* **Prompt**
Among the entries below, one line contains "None => Logger_dtor st" and another contains "Section Growth.". Transcribe those two lines and every line between them, exactly.

□ □ □ □ □ □ □

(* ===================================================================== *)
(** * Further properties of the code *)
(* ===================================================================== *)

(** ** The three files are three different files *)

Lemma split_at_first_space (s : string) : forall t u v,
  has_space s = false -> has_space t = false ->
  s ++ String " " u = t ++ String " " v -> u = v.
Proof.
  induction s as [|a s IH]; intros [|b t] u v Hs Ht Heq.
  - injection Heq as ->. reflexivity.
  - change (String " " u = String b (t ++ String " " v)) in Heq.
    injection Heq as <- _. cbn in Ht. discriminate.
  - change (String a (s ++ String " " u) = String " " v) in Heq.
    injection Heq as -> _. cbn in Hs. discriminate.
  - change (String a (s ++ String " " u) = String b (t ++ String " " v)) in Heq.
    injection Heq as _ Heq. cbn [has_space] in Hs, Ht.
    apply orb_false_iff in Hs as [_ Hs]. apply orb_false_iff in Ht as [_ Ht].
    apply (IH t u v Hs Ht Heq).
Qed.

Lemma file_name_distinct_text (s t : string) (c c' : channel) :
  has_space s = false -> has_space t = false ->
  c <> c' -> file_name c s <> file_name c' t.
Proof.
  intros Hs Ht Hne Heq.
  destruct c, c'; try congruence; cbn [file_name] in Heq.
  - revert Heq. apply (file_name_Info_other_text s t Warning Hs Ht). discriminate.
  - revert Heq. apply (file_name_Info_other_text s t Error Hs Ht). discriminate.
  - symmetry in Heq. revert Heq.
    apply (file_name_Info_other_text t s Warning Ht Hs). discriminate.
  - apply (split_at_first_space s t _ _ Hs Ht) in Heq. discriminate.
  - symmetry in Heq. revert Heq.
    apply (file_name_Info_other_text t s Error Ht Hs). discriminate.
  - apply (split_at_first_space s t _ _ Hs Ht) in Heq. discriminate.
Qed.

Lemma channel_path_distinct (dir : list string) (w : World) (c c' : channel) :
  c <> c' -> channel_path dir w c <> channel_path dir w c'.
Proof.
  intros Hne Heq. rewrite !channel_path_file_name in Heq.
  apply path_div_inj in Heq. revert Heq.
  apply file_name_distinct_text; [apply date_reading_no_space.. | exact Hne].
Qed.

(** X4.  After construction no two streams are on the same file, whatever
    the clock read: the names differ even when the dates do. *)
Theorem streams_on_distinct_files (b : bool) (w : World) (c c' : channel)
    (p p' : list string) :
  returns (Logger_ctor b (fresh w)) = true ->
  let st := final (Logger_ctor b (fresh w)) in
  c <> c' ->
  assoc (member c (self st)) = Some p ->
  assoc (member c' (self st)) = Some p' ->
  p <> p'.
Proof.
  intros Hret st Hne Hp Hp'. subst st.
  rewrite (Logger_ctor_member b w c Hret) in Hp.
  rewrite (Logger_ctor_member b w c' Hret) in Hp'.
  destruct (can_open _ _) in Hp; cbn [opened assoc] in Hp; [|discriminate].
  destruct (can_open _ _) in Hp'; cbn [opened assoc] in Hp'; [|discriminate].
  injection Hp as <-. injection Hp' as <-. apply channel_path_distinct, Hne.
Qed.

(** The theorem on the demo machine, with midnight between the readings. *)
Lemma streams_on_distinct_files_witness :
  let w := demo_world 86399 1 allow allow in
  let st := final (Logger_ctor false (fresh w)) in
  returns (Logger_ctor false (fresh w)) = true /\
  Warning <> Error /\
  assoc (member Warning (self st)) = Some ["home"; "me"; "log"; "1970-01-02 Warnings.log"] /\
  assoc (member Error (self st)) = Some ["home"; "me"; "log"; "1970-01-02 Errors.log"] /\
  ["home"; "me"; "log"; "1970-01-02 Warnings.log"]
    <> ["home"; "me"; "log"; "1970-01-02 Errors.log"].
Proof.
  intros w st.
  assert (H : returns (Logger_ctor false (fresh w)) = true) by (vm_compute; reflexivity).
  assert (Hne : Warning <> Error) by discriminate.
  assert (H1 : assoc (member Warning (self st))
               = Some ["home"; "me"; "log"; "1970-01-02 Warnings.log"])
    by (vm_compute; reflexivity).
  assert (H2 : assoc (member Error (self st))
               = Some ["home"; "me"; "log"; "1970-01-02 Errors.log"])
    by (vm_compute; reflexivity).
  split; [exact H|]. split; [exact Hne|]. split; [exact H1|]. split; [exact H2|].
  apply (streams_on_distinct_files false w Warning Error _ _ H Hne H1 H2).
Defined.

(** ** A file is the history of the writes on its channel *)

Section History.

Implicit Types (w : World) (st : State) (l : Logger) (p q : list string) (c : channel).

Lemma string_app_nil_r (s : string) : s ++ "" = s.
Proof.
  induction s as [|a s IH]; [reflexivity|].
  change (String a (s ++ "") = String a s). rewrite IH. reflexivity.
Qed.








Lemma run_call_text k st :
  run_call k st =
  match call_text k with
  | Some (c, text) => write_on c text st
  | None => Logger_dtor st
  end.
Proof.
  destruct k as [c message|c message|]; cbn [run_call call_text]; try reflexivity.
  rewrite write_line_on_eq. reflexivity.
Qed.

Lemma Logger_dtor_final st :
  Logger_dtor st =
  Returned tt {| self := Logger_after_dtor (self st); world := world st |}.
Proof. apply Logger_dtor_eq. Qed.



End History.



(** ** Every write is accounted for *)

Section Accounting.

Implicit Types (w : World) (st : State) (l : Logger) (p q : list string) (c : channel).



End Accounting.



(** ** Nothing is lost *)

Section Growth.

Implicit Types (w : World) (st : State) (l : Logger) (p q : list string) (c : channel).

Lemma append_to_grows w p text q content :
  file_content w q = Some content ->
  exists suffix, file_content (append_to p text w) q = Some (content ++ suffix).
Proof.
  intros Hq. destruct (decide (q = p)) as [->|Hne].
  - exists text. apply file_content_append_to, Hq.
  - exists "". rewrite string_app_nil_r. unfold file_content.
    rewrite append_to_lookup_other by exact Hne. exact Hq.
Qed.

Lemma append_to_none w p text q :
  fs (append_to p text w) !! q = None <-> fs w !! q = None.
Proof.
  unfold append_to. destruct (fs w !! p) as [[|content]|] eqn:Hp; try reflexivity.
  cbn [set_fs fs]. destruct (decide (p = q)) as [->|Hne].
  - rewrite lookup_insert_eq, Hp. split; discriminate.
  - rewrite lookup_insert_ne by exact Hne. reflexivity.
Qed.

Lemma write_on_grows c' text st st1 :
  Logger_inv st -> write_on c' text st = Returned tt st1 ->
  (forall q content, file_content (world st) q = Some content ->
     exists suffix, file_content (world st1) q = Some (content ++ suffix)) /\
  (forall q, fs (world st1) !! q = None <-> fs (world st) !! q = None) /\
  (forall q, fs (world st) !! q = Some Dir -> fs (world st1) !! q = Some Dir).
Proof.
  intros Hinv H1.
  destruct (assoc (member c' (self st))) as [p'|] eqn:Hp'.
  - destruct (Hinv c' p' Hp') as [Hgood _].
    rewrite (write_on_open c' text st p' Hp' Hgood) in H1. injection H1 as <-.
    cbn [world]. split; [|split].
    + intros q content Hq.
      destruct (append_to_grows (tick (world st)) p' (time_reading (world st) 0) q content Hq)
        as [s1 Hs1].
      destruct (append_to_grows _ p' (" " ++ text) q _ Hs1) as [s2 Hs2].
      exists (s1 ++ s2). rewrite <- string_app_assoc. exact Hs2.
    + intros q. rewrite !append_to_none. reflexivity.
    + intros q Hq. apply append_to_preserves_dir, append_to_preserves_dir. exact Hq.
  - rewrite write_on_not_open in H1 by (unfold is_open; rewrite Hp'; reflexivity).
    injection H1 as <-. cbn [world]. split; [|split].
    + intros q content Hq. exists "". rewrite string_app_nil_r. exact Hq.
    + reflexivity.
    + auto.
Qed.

□ □ □ □ □ □ □

* **Exercise result**
  | None => Logger_dtor st
  end.
Proof.
  destruct k as [c message|c message|]; cbn [run_call call_text]; try reflexivity.
  rewrite write_line_on_eq. reflexivity.
Qed.

Lemma Logger_dtor_final st :
  Logger_dtor st =
  Returned tt {| self := Logger_after_dtor (self st); world := world st |}.
Proof. apply Logger_dtor_eq. Qed.



End History.



(** ** Every write is accounted for *)

Section Accounting.

Implicit Types (w : World) (st : State) (l : Logger) (p q : list string) (c : channel).



End Accounting.



(** ** Nothing is lost *)

Section Growth.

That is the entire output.